About this task: Where the records below show a line containing "Lemma not_needed_exact b", start copying; end with the line containing "Theorem enhanced_store_exact store_readable", and copy it too.

(Saved data entries)
======

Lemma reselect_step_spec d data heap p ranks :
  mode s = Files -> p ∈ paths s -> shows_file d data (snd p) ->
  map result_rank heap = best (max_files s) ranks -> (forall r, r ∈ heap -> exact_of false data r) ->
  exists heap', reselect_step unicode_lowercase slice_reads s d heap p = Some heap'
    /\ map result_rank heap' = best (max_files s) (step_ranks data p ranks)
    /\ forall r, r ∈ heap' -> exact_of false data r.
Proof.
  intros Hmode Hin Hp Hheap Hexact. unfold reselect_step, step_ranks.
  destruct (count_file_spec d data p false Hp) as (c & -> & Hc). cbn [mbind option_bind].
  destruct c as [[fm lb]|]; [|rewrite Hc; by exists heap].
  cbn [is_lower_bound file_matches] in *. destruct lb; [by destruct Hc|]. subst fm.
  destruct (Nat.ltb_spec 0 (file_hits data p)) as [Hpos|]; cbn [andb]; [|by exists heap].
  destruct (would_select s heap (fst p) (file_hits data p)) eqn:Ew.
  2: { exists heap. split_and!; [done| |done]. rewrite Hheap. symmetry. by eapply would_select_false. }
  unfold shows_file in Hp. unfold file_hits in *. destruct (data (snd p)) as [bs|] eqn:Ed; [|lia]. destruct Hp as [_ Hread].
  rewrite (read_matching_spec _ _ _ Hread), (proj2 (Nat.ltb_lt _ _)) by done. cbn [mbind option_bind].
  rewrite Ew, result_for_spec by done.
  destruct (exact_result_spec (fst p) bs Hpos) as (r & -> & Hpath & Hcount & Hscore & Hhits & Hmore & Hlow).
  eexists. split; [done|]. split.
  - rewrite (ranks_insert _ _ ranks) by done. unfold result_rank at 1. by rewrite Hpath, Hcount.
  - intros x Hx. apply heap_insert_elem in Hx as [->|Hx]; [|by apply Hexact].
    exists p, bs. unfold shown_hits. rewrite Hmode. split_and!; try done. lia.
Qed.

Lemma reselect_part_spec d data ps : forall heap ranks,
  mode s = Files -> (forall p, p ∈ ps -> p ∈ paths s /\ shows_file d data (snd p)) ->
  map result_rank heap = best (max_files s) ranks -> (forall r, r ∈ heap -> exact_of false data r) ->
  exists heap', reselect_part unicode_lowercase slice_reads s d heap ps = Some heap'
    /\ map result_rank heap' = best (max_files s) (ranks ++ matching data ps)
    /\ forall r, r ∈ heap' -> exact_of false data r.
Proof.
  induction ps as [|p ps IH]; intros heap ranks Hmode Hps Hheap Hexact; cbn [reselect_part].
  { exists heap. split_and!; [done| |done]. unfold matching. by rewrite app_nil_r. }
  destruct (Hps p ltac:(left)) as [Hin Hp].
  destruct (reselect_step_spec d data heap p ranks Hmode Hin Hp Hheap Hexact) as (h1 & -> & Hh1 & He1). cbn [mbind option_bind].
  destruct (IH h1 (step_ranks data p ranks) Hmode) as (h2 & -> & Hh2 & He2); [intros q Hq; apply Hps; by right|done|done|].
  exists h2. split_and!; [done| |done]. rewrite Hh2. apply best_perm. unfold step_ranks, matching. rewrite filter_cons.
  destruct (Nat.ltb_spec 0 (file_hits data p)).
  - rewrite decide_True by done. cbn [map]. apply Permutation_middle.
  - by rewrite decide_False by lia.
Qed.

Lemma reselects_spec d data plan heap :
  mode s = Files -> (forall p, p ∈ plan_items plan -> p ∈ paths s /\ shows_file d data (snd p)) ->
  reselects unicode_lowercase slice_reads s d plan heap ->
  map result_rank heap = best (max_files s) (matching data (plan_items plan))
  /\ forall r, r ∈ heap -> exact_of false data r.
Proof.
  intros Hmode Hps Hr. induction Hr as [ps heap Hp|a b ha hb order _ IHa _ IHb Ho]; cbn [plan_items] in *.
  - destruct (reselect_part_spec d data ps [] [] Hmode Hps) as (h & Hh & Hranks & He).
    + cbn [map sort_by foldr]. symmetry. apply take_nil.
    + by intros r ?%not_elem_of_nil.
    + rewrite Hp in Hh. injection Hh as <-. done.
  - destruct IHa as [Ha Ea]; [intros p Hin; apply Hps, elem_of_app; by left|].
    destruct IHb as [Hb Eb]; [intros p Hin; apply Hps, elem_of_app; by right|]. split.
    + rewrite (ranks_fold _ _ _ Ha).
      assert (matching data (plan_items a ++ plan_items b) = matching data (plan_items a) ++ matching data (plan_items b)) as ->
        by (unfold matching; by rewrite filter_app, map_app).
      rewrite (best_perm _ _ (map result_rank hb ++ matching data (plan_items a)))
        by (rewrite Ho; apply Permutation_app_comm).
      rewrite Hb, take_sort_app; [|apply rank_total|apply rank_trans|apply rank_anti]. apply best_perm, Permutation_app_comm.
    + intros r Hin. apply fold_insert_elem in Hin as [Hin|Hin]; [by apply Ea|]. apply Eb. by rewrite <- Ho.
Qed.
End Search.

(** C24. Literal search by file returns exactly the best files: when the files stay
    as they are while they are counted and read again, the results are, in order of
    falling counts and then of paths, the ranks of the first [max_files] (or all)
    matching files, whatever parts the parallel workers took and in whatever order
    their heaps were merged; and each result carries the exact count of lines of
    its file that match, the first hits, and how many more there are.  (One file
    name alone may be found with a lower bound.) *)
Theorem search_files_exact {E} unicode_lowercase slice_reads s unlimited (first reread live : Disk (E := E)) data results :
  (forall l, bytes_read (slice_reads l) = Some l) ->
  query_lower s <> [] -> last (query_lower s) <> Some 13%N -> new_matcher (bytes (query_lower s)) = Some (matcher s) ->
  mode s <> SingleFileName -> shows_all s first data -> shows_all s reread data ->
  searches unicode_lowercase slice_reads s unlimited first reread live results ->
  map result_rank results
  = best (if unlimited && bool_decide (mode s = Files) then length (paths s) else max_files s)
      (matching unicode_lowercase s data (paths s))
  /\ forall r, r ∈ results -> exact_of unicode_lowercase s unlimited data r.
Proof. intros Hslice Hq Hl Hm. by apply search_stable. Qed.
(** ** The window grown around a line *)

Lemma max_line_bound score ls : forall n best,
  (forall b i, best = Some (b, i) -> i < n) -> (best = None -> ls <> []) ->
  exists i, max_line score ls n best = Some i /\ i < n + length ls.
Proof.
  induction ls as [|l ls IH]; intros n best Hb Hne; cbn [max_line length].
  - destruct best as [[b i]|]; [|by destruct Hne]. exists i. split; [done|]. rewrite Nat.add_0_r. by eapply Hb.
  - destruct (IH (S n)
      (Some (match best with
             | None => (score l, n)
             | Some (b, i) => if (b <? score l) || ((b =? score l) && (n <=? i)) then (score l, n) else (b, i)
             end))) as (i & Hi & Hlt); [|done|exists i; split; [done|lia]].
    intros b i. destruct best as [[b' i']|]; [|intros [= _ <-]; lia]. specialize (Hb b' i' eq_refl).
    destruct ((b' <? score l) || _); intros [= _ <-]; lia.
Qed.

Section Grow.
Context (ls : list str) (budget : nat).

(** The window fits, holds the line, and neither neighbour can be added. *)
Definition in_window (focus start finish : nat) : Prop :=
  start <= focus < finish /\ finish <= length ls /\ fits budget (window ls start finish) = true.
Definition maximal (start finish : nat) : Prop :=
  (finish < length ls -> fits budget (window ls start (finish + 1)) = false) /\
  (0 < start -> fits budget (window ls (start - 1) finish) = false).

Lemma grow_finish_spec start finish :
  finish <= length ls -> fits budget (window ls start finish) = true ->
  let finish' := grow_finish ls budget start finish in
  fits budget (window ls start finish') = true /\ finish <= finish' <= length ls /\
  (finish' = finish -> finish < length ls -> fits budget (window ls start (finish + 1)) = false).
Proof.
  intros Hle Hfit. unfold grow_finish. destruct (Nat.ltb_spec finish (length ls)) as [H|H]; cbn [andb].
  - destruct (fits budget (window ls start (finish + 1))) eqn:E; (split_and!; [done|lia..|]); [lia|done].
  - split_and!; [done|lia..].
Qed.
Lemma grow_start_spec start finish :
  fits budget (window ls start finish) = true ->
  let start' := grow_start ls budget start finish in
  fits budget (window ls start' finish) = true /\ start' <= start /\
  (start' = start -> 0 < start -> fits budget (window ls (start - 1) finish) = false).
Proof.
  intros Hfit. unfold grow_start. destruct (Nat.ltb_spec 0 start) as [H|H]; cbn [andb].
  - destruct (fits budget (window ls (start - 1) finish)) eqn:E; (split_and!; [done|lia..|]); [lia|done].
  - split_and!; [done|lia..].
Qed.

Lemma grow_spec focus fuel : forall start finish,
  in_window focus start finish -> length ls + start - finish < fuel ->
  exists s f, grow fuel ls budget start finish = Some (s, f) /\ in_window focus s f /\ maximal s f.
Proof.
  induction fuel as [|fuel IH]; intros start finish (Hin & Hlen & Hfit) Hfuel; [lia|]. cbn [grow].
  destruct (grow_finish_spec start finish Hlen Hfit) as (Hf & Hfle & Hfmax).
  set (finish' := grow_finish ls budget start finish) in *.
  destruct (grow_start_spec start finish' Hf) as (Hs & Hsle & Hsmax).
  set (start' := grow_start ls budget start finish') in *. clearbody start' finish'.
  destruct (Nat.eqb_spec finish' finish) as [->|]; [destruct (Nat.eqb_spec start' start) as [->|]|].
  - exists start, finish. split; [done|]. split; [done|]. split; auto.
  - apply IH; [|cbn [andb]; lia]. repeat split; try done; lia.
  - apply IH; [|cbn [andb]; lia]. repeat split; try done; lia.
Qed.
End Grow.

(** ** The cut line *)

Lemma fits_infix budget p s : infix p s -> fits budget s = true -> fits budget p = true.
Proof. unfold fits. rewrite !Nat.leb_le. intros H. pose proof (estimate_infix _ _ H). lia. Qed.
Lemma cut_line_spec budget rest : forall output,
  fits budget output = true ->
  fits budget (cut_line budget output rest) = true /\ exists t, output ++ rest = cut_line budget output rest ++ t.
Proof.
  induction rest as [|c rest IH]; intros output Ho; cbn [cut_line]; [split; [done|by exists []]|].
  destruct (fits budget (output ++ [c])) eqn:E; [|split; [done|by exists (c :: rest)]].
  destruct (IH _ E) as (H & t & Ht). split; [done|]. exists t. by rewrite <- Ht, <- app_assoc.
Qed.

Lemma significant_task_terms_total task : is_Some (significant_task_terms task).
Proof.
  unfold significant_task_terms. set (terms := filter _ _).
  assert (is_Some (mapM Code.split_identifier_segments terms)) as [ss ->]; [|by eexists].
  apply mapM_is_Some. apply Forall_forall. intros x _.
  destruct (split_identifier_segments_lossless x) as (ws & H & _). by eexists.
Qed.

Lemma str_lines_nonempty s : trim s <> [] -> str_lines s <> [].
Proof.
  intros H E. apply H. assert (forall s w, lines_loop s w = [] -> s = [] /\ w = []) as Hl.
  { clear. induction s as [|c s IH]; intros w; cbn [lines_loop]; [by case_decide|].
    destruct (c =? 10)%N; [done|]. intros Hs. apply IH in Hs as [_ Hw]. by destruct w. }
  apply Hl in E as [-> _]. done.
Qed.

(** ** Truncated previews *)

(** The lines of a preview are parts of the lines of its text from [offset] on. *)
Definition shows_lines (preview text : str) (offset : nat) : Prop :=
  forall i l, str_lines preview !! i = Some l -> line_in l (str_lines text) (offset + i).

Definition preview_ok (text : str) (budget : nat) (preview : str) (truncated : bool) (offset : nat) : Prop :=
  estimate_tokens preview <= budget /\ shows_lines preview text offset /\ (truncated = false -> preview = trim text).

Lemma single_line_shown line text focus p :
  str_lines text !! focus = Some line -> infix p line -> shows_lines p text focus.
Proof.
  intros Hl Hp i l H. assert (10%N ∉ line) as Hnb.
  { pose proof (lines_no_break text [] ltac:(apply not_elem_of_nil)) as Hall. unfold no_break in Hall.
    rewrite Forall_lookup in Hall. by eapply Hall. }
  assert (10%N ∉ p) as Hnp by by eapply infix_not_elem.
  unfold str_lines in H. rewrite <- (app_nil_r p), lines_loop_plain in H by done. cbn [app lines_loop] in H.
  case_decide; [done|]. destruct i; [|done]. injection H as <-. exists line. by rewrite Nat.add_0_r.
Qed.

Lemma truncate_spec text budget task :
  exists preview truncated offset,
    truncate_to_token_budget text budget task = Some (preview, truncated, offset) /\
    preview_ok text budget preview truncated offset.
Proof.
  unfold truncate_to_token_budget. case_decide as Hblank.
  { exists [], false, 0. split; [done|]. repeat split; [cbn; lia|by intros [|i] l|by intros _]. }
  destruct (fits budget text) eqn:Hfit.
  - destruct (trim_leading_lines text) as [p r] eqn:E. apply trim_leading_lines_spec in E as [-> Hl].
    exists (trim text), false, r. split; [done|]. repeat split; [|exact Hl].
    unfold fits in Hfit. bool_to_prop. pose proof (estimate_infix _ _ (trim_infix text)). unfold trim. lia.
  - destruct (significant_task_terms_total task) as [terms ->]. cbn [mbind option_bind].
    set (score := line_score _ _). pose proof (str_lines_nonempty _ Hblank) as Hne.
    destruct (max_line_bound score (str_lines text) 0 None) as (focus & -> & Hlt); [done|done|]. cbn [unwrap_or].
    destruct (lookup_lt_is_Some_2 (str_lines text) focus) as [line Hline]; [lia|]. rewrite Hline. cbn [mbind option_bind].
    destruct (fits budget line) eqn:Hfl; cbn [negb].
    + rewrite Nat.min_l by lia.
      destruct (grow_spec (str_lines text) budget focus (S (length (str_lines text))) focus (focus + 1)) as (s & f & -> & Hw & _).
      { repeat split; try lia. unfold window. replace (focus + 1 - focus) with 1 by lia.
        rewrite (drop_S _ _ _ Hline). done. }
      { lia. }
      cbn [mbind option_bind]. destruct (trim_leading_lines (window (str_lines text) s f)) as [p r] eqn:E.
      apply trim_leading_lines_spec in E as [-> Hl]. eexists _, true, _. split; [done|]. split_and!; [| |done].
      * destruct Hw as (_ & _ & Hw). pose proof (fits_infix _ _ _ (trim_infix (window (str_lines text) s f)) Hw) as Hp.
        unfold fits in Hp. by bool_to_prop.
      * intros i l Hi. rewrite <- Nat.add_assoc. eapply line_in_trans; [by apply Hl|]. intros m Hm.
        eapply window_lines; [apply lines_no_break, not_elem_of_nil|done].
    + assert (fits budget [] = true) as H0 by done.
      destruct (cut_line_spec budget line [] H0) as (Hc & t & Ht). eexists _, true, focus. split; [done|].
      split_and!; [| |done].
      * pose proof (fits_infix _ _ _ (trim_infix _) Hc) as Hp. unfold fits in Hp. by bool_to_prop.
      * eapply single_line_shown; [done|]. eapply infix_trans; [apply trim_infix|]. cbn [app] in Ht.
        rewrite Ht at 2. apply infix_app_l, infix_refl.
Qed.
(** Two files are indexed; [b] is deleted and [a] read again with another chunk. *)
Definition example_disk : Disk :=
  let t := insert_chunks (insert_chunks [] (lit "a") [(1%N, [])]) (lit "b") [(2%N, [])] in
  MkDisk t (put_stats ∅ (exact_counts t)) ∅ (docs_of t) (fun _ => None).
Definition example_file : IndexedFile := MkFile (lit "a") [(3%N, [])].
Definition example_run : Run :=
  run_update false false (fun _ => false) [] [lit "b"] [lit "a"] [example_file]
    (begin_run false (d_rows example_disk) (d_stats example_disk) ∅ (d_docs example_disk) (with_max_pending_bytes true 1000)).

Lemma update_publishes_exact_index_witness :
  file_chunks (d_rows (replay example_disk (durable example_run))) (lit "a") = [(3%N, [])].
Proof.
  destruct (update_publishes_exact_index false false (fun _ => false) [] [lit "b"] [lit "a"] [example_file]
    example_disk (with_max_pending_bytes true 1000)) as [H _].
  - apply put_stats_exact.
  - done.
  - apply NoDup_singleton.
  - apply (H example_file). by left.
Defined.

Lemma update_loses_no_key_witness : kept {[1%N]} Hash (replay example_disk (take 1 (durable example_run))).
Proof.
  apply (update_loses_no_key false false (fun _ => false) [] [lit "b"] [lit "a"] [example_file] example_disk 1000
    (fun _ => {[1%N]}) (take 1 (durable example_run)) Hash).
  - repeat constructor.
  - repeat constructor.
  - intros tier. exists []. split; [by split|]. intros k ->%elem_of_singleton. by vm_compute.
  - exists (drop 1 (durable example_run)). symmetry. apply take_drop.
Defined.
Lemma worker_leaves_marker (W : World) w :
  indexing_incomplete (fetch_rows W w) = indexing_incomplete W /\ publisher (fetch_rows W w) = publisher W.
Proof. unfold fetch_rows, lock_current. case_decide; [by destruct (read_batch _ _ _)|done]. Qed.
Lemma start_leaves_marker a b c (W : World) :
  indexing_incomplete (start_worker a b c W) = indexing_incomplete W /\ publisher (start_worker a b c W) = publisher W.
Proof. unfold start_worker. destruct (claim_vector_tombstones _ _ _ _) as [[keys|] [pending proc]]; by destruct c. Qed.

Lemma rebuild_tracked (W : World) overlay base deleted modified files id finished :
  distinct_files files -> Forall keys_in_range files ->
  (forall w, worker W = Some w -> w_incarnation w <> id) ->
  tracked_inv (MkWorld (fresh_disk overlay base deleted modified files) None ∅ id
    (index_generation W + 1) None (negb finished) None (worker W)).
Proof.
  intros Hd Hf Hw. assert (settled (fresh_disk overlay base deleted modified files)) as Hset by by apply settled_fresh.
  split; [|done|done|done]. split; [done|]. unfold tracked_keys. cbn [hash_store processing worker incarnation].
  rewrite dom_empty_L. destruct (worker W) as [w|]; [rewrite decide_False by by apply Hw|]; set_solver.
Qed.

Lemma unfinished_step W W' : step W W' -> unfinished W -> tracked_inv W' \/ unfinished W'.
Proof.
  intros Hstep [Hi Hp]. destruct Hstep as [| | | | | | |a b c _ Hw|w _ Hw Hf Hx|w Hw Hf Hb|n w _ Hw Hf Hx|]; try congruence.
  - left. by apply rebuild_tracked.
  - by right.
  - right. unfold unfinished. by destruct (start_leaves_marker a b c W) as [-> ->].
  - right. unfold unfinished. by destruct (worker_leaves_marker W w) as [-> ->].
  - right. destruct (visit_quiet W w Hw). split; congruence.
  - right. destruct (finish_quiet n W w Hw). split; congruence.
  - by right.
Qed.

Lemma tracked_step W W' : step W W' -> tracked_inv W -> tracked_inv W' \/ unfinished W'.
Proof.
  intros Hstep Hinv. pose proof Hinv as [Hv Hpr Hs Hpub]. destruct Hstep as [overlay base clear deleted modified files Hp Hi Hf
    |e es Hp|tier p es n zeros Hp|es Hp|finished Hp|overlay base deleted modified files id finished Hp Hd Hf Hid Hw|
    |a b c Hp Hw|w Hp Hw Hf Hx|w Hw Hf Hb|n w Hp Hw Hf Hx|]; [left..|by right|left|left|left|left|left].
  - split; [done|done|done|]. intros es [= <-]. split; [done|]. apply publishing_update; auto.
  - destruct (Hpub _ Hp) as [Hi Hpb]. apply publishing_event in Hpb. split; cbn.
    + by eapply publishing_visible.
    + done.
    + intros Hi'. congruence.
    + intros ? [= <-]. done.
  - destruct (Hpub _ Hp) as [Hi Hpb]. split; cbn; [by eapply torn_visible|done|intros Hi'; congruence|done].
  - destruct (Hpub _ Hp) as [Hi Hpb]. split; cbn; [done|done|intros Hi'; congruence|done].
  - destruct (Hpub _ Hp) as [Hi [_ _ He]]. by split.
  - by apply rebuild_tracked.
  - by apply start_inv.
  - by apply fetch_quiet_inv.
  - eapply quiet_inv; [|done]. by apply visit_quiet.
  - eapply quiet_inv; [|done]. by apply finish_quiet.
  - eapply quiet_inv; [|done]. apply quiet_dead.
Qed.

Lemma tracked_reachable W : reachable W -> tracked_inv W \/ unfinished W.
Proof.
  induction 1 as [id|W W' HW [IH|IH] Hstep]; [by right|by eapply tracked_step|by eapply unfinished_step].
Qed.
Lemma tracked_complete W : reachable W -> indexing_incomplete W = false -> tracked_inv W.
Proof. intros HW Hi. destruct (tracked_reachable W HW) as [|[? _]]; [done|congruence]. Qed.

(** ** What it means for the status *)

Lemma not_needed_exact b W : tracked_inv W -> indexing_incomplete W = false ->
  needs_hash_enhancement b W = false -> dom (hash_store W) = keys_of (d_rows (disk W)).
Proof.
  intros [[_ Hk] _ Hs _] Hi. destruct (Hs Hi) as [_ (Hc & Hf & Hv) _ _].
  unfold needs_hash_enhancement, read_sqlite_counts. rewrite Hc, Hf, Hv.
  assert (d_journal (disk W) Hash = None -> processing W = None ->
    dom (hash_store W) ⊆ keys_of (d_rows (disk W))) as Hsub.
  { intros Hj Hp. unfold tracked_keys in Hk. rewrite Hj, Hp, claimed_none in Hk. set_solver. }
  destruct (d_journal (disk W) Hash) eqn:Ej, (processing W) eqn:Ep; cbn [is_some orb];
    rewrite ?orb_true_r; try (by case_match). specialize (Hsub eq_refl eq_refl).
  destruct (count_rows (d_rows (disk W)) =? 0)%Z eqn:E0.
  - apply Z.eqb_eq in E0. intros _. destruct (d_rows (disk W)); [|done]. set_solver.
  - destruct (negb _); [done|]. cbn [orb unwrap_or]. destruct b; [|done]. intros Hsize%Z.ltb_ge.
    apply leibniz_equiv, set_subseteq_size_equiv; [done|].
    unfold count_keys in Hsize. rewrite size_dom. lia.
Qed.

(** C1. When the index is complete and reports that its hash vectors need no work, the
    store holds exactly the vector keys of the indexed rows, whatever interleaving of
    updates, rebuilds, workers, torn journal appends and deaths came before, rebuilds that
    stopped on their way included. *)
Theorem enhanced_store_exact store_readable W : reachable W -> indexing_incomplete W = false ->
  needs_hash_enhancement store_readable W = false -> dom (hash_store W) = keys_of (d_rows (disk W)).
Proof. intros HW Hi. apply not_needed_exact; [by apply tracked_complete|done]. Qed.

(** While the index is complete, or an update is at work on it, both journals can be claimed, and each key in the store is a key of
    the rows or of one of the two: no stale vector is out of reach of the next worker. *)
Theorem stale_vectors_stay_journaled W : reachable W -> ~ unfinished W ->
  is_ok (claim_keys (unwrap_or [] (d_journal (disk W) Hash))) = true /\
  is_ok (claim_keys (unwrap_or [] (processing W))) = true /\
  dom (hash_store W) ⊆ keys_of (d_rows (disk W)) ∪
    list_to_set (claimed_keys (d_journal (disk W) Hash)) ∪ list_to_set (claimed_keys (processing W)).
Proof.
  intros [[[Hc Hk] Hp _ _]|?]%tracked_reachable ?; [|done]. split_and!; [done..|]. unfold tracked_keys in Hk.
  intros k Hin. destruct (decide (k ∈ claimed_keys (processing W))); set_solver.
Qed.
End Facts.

======

Reply to the task:
Lemma not_needed_exact b W : tracked_inv W -> indexing_incomplete W = false ->
  needs_hash_enhancement b W = false -> dom (hash_store W) = keys_of (d_rows (disk W)).
Proof.
  intros [[_ Hk] _ Hs _] Hi. destruct (Hs Hi) as [_ (Hc & Hf & Hv) _ _].
  unfold needs_hash_enhancement, read_sqlite_counts. rewrite Hc, Hf, Hv.
  assert (d_journal (disk W) Hash = None -> processing W = None ->
    dom (hash_store W) ⊆ keys_of (d_rows (disk W))) as Hsub.
  { intros Hj Hp. unfold tracked_keys in Hk. rewrite Hj, Hp, claimed_none in Hk. set_solver. }
  destruct (d_journal (disk W) Hash) eqn:Ej, (processing W) eqn:Ep; cbn [is_some orb];
    rewrite ?orb_true_r; try (by case_match). specialize (Hsub eq_refl eq_refl).
  destruct (count_rows (d_rows (disk W)) =? 0)%Z eqn:E0.
  - apply Z.eqb_eq in E0. intros _. destruct (d_rows (disk W)); [|done]. set_solver.
  - destruct (negb _); [done|]. cbn [orb unwrap_or]. destruct b; [|done]. intros Hsize%Z.ltb_ge.
    apply leibniz_equiv, set_subseteq_size_equiv; [done|].
    unfold count_keys in Hsize. rewrite size_dom. lia.
Qed.

(** C1. When the index is complete and reports that its hash vectors need no work, the
    store holds exactly the vector keys of the indexed rows, whatever interleaving of
    updates, rebuilds, workers, torn journal appends and deaths came before, rebuilds that
    stopped on their way included. *)
Theorem enhanced_store_exact store_readable W : reachable W -> indexing_incomplete W = false ->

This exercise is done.